▸ DATA SUPPLIED:

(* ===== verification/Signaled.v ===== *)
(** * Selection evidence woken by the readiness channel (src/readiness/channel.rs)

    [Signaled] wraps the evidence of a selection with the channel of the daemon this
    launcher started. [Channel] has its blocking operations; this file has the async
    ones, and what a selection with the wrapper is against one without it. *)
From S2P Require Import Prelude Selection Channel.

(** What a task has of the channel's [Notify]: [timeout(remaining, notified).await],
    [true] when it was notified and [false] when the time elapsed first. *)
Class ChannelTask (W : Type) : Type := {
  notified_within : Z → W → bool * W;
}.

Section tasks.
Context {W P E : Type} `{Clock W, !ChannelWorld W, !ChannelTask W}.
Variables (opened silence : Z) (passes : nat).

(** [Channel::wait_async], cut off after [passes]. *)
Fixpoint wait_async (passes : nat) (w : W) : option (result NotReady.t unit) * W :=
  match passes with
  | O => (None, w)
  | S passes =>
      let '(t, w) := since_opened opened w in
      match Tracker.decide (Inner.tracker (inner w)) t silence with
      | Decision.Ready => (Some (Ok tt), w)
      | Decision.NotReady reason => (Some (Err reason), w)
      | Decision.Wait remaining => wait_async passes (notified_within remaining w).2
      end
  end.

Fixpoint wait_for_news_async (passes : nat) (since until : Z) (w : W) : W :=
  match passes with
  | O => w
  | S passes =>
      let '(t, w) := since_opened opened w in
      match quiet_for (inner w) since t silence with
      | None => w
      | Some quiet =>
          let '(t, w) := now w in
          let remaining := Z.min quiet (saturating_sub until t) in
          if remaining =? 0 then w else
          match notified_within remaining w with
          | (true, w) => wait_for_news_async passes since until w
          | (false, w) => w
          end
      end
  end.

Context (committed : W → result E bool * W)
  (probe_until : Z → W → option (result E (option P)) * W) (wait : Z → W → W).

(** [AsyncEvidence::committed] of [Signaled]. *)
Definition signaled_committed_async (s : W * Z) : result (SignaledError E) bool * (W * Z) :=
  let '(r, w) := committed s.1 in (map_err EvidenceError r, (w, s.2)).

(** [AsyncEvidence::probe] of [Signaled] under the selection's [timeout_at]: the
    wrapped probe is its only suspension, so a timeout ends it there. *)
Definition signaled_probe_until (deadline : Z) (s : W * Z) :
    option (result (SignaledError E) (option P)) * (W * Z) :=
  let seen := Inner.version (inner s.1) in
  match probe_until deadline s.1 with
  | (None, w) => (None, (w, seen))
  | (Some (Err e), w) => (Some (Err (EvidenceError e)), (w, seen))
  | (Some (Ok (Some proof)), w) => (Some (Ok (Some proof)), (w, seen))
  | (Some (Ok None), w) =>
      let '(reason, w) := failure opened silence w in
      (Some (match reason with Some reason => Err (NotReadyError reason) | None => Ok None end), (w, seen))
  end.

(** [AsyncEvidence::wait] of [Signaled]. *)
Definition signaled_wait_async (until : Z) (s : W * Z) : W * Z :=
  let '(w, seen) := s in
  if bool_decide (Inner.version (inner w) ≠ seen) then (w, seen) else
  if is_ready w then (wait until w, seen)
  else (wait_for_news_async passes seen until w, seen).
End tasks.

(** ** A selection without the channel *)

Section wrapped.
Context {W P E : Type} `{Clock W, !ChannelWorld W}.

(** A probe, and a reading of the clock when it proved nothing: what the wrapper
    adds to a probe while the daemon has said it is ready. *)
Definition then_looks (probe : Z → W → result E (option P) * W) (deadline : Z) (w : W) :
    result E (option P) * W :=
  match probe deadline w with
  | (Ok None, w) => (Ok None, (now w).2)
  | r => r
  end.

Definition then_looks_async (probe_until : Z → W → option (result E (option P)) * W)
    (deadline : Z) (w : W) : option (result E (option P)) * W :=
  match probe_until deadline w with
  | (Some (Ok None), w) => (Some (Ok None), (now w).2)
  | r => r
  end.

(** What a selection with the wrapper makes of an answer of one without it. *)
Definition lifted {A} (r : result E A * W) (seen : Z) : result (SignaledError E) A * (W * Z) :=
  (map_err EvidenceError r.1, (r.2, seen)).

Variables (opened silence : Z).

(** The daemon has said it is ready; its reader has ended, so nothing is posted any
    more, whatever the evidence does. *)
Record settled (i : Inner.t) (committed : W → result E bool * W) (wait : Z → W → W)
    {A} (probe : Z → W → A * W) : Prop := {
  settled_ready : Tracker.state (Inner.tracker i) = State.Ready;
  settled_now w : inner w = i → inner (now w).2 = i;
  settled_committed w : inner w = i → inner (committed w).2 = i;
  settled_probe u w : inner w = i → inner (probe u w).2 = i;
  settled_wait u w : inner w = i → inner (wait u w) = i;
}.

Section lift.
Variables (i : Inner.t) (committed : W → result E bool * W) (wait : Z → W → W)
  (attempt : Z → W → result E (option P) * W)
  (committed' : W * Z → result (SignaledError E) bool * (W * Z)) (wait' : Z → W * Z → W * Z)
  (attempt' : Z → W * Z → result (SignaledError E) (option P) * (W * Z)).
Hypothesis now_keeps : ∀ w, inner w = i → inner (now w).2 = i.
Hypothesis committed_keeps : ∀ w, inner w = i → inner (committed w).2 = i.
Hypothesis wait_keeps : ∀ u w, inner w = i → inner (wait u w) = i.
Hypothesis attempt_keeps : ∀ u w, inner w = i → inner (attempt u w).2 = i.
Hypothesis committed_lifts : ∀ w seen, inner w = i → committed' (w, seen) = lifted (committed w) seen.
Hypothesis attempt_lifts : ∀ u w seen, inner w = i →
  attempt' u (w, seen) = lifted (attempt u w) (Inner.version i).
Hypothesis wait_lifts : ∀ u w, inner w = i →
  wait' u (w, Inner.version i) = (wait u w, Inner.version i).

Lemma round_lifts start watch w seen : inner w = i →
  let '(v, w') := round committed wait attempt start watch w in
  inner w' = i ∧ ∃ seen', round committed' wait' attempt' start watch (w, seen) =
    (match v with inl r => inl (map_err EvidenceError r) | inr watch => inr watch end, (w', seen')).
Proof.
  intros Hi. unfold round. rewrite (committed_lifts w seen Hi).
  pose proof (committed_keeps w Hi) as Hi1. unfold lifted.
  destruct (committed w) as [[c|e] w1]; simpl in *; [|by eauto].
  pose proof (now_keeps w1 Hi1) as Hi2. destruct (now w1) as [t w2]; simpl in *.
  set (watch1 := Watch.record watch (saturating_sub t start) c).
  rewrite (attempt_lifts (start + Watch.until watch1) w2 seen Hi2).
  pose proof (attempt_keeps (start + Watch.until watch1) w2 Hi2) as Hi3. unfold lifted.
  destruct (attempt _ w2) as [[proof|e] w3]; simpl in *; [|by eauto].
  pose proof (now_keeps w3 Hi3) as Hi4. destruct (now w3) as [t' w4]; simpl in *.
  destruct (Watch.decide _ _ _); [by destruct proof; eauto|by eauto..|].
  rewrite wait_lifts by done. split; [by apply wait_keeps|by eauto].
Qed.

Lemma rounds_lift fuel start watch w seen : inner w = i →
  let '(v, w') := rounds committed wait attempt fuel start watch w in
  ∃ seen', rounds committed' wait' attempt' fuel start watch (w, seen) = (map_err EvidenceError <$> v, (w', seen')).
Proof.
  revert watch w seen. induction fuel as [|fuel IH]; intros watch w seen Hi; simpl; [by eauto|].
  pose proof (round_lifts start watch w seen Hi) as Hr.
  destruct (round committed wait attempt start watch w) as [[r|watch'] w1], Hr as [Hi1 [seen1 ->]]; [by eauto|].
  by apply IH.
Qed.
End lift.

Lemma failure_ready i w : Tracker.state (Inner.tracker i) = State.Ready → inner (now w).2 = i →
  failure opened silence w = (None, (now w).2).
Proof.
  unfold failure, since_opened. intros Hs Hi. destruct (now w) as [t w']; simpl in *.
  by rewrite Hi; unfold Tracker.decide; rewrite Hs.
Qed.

▸ TASK INSTRUCTIONS:
The whole listing, restated word for word, is the expected answer.

▸ TASK ANSWER:
(* ===== verification/Signaled.v ===== *)
(** * Selection evidence woken by the readiness channel (src/readiness/channel.rs)

    [Signaled] wraps the evidence of a selection with the channel of the daemon this
    launcher started. [Channel] has its blocking operations; this file has the async
    ones, and what a selection with the wrapper is against one without it. *)
From S2P Require Import Prelude Selection Channel.

(** What a task has of the channel's [Notify]: [timeout(remaining, notified).await],
    [true] when it was notified and [false] when the time elapsed first. *)
Class ChannelTask (W : Type) : Type := {
  notified_within : Z → W → bool * W;
}.

Section tasks.
Context {W P E : Type} `{Clock W, !ChannelWorld W, !ChannelTask W}.
Variables (opened silence : Z) (passes : nat).

(** [Channel::wait_async], cut off after [passes]. *)
Fixpoint wait_async (passes : nat) (w : W) : option (result NotReady.t unit) * W :=
  match passes with
  | O => (None, w)
  | S passes =>
      let '(t, w) := since_opened opened w in
      match Tracker.decide (Inner.tracker (inner w)) t silence with
      | Decision.Ready => (Some (Ok tt), w)
      | Decision.NotReady reason => (Some (Err reason), w)
      | Decision.Wait remaining => wait_async passes (notified_within remaining w).2
      end
  end.

Fixpoint wait_for_news_async (passes : nat) (since until : Z) (w : W) : W :=
  match passes with
  | O => w
  | S passes =>
      let '(t, w) := since_opened opened w in
      match quiet_for (inner w) since t silence with
      | None => w
      | Some quiet =>
          let '(t, w) := now w in
          let remaining := Z.min quiet (saturating_sub until t) in
          if remaining =? 0 then w else
          match notified_within remaining w with
          | (true, w) => wait_for_news_async passes since until w
          | (false, w) => w
          end
      end
  end.

Context (committed : W → result E bool * W)
  (probe_until : Z → W → option (result E (option P)) * W) (wait : Z → W → W).

(** [AsyncEvidence::committed] of [Signaled]. *)
Definition signaled_committed_async (s : W * Z) : result (SignaledError E) bool * (W * Z) :=
  let '(r, w) := committed s.1 in (map_err EvidenceError r, (w, s.2)).

(** [AsyncEvidence::probe] of [Signaled] under the selection's [timeout_at]: the
    wrapped probe is its only suspension, so a timeout ends it there. *)
Definition signaled_probe_until (deadline : Z) (s : W * Z) :
    option (result (SignaledError E) (option P)) * (W * Z) :=
  let seen := Inner.version (inner s.1) in
  match probe_until deadline s.1 with
  | (None, w) => (None, (w, seen))
  | (Some (Err e), w) => (Some (Err (EvidenceError e)), (w, seen))
  | (Some (Ok (Some proof)), w) => (Some (Ok (Some proof)), (w, seen))
  | (Some (Ok None), w) =>
      let '(reason, w) := failure opened silence w in
      (Some (match reason with Some reason => Err (NotReadyError reason) | None => Ok None end), (w, seen))
  end.

(** [AsyncEvidence::wait] of [Signaled]. *)
Definition signaled_wait_async (until : Z) (s : W * Z) : W * Z :=
  let '(w, seen) := s in
  if bool_decide (Inner.version (inner w) ≠ seen) then (w, seen) else
  if is_ready w then (wait until w, seen)
  else (wait_for_news_async passes seen until w, seen).
End tasks.

(** ** A selection without the channel *)

Section wrapped.
Context {W P E : Type} `{Clock W, !ChannelWorld W}.

(** A probe, and a reading of the clock when it proved nothing: what the wrapper
    adds to a probe while the daemon has said it is ready. *)
Definition then_looks (probe : Z → W → result E (option P) * W) (deadline : Z) (w : W) :
    result E (option P) * W :=
  match probe deadline w with
  | (Ok None, w) => (Ok None, (now w).2)
  | r => r
  end.

Definition then_looks_async (probe_until : Z → W → option (result E (option P)) * W)
    (deadline : Z) (w : W) : option (result E (option P)) * W :=
  match probe_until deadline w with
  | (Some (Ok None), w) => (Some (Ok None), (now w).2)
  | r => r
  end.

(** What a selection with the wrapper makes of an answer of one without it. *)
Definition lifted {A} (r : result E A * W) (seen : Z) : result (SignaledError E) A * (W * Z) :=
  (map_err EvidenceError r.1, (r.2, seen)).

Variables (opened silence : Z).

(** The daemon has said it is ready; its reader has ended, so nothing is posted any
    more, whatever the evidence does. *)
Record settled (i : Inner.t) (committed : W → result E bool * W) (wait : Z → W → W)
    {A} (probe : Z → W → A * W) : Prop := {
  settled_ready : Tracker.state (Inner.tracker i) = State.Ready;
  settled_now w : inner w = i → inner (now w).2 = i;
  settled_committed w : inner w = i → inner (committed w).2 = i;
  settled_probe u w : inner w = i → inner (probe u w).2 = i;
  settled_wait u w : inner w = i → inner (wait u w) = i;
}.

Section lift.
Variables (i : Inner.t) (committed : W → result E bool * W) (wait : Z → W → W)
  (attempt : Z → W → result E (option P) * W)
  (committed' : W * Z → result (SignaledError E) bool * (W * Z)) (wait' : Z → W * Z → W * Z)
  (attempt' : Z → W * Z → result (SignaledError E) (option P) * (W * Z)).
Hypothesis now_keeps : ∀ w, inner w = i → inner (now w).2 = i.
Hypothesis committed_keeps : ∀ w, inner w = i → inner (committed w).2 = i.
Hypothesis wait_keeps : ∀ u w, inner w = i → inner (wait u w) = i.
Hypothesis attempt_keeps : ∀ u w, inner w = i → inner (attempt u w).2 = i.
Hypothesis committed_lifts : ∀ w seen, inner w = i → committed' (w, seen) = lifted (committed w) seen.
Hypothesis attempt_lifts : ∀ u w seen, inner w = i →
  attempt' u (w, seen) = lifted (attempt u w) (Inner.version i).
Hypothesis wait_lifts : ∀ u w, inner w = i →
  wait' u (w, Inner.version i) = (wait u w, Inner.version i).

Lemma round_lifts start watch w seen : inner w = i →
  let '(v, w') := round committed wait attempt start watch w in
  inner w' = i ∧ ∃ seen', round committed' wait' attempt' start watch (w, seen) =
    (match v with inl r => inl (map_err EvidenceError r) | inr watch => inr watch end, (w', seen')).
Proof.
  intros Hi. unfold round. rewrite (committed_lifts w seen Hi).
  pose proof (committed_keeps w Hi) as Hi1. unfold lifted.
  destruct (committed w) as [[c|e] w1]; simpl in *; [|by eauto].
  pose proof (now_keeps w1 Hi1) as Hi2. destruct (now w1) as [t w2]; simpl in *.
  set (watch1 := Watch.record watch (saturating_sub t start) c).
  rewrite (attempt_lifts (start + Watch.until watch1) w2 seen Hi2).
  pose proof (attempt_keeps (start + Watch.until watch1) w2 Hi2) as Hi3. unfold lifted.
  destruct (attempt _ w2) as [[proof|e] w3]; simpl in *; [|by eauto].
  pose proof (now_keeps w3 Hi3) as Hi4. destruct (now w3) as [t' w4]; simpl in *.
  destruct (Watch.decide _ _ _); [by destruct proof; eauto|by eauto..|].
  rewrite wait_lifts by done. split; [by apply wait_keeps|by eauto].
Qed.

Lemma rounds_lift fuel start watch w seen : inner w = i →
  let '(v, w') := rounds committed wait attempt fuel start watch w in
  ∃ seen', rounds committed' wait' attempt' fuel start watch (w, seen) = (map_err EvidenceError <$> v, (w', seen')).
Proof.
  revert watch w seen. induction fuel as [|fuel IH]; intros watch w seen Hi; simpl; [by eauto|].
  pose proof (round_lifts start watch w seen Hi) as Hr.
  destruct (round committed wait attempt start watch w) as [[r|watch'] w1], Hr as [Hi1 [seen1 ->]]; [by eauto|].
  by apply IH.
Qed.
End lift.

Lemma failure_ready i w : Tracker.state (Inner.tracker i) = State.Ready → inner (now w).2 = i →
  failure opened silence w = (None, (now w).2).
Proof.
  unfold failure, since_opened. intros Hs Hi. destruct (now w) as [t w']; simpl in *.
  by rewrite Hi; unfold Tracker.decide; rewrite Hs.
Qed.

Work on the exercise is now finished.